WORK ITEM
Print nothing but the lines below starting at the line that holds "(m : M W A) (k" and ending at the line that holds "string) : M W Z", including both, each exactly as written.

*** Block opens ***

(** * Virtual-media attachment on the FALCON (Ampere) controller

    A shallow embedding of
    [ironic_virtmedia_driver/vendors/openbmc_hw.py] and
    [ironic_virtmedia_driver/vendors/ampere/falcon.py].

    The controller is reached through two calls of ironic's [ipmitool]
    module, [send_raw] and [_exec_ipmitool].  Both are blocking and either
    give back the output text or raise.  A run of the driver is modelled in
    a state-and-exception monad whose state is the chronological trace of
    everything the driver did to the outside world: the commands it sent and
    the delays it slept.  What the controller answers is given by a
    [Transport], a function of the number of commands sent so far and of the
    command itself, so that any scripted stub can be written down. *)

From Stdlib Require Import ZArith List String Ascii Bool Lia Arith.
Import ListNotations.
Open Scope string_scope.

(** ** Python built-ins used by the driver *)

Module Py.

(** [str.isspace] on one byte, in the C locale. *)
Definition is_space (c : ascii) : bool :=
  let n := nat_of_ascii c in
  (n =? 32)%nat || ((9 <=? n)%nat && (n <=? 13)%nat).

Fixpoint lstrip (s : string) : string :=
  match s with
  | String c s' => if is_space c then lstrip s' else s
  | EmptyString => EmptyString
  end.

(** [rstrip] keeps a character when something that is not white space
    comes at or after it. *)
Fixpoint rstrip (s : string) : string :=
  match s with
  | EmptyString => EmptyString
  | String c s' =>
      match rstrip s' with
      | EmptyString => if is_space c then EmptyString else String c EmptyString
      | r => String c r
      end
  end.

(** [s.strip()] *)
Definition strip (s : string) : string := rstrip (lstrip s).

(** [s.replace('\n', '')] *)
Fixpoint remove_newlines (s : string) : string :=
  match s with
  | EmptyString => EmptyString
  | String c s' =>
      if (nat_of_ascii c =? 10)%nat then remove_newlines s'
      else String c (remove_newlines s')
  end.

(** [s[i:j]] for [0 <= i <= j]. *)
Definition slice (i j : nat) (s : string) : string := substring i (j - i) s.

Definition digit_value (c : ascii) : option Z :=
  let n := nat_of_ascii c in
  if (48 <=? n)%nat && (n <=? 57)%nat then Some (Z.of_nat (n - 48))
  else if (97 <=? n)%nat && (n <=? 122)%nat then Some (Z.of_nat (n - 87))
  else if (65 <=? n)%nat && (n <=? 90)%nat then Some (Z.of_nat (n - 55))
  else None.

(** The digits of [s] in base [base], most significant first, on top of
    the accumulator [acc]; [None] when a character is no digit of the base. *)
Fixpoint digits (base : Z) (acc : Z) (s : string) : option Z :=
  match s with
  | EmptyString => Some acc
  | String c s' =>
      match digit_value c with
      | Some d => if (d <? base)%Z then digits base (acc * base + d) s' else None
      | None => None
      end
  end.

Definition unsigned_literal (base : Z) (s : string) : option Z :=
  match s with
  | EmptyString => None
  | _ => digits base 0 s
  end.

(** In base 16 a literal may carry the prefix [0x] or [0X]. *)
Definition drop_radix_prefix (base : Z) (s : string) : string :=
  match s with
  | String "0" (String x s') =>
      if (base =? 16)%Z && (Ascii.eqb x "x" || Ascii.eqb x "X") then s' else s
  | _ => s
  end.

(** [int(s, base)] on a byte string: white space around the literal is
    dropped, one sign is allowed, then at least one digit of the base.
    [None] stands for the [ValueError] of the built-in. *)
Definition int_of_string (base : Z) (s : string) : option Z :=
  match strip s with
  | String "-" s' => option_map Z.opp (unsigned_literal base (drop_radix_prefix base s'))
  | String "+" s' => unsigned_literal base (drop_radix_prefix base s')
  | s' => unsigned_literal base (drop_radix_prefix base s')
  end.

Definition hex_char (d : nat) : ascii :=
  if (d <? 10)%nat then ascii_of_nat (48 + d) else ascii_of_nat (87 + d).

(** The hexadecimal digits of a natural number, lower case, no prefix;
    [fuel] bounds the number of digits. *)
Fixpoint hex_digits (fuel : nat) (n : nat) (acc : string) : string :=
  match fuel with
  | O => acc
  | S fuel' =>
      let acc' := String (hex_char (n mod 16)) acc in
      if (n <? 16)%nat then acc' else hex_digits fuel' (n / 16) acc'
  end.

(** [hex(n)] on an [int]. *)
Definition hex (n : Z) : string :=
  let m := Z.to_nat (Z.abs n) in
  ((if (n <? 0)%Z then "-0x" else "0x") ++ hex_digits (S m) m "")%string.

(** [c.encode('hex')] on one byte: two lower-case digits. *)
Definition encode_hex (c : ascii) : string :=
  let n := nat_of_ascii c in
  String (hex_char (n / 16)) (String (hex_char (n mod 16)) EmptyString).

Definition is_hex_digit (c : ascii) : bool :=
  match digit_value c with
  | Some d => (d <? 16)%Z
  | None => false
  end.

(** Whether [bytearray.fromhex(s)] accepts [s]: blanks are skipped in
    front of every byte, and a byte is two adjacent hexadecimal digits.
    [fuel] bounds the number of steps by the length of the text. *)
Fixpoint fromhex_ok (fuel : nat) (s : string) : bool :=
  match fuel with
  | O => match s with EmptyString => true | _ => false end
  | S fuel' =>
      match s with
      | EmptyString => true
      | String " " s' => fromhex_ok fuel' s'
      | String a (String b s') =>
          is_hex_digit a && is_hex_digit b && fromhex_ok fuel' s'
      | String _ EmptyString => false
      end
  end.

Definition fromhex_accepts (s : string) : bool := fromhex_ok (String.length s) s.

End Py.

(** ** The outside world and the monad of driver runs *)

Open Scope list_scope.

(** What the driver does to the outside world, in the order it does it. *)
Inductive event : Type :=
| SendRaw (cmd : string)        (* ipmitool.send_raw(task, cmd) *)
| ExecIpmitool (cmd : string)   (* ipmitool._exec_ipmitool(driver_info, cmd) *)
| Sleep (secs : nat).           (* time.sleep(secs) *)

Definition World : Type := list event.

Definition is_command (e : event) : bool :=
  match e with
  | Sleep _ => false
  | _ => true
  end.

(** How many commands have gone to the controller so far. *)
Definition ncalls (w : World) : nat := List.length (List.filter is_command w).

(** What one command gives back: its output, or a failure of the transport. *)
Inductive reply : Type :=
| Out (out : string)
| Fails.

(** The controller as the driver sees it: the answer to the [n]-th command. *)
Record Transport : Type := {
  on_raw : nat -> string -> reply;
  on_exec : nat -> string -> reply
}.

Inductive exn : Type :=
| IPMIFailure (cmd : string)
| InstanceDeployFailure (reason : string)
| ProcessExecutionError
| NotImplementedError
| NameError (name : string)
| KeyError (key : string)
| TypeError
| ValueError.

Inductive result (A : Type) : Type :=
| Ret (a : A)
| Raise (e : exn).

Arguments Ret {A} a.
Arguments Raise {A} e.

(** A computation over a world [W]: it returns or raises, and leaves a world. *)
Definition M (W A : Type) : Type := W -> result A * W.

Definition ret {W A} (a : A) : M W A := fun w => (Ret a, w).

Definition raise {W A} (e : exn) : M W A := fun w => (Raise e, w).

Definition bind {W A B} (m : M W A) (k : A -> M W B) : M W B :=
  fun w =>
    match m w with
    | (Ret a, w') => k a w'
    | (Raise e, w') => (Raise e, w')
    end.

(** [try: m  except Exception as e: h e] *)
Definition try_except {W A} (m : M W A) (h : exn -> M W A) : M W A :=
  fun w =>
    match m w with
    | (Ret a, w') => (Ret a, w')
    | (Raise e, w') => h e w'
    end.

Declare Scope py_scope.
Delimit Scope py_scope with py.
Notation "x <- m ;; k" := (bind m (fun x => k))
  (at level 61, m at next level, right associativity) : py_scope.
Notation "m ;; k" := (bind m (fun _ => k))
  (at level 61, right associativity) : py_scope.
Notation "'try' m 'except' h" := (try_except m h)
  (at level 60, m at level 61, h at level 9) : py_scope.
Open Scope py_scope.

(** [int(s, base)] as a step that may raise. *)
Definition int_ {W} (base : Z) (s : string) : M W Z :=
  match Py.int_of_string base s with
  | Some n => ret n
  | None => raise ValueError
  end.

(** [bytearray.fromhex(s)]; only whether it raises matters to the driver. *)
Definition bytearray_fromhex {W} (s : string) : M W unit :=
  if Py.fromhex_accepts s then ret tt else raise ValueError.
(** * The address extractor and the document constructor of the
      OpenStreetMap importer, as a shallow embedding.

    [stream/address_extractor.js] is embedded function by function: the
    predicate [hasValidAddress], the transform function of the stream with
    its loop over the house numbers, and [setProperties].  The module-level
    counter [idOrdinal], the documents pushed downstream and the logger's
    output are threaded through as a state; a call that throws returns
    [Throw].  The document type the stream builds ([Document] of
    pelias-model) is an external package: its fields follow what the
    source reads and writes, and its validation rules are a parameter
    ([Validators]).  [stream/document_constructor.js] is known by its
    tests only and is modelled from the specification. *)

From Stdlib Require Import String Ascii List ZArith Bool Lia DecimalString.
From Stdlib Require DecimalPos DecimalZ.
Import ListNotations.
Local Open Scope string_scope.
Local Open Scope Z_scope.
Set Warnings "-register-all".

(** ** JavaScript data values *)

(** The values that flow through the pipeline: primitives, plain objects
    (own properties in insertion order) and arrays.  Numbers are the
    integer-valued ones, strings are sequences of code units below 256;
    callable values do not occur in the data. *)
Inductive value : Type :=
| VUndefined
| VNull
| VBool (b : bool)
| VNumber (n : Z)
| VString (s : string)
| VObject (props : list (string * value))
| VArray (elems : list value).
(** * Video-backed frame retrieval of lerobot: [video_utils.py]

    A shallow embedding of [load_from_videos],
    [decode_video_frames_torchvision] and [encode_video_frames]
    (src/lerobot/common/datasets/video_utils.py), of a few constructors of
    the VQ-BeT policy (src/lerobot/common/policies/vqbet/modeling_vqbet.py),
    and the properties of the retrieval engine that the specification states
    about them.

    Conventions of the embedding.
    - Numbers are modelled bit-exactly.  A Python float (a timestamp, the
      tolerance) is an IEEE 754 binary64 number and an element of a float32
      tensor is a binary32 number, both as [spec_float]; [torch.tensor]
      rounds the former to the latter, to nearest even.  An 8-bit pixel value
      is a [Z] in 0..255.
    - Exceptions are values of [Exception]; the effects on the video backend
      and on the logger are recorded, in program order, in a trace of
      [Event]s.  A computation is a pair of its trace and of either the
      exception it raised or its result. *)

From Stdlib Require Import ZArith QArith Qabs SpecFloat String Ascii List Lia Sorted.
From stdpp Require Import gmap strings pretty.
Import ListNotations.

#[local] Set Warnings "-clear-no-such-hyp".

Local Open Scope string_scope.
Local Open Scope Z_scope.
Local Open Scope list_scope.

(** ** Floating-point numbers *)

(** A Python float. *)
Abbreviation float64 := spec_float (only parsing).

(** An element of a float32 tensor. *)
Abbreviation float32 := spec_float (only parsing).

*** Block closes ***

EXERCISE RESPONSE
Definition bind {W A B} (m : M W A) (k : A -> M W B) : M W B :=
  fun w =>
    match m w with
    | (Ret a, w') => k a w'
    | (Raise e, w') => (Raise e, w')
    end.

(** [try: m  except Exception as e: h e] *)
Definition try_except {W A} (m : M W A) (h : exn -> M W A) : M W A :=
  fun w =>
    match m w with
    | (Ret a, w') => (Ret a, w')
    | (Raise e, w') => h e w'
    end.

Declare Scope py_scope.
Delimit Scope py_scope with py.
Notation "x <- m ;; k" := (bind m (fun x => k))
  (at level 61, m at next level, right associativity) : py_scope.
Notation "m ;; k" := (bind m (fun _ => k))
  (at level 61, right associativity) : py_scope.
Notation "'try' m 'except' h" := (try_except m h)
  (at level 60, m at level 61, h at level 9) : py_scope.
Open Scope py_scope.

(** [int(s, base)] as a step that may raise. *)
Definition int_ {W} (base : Z) (s : string) : M W Z :=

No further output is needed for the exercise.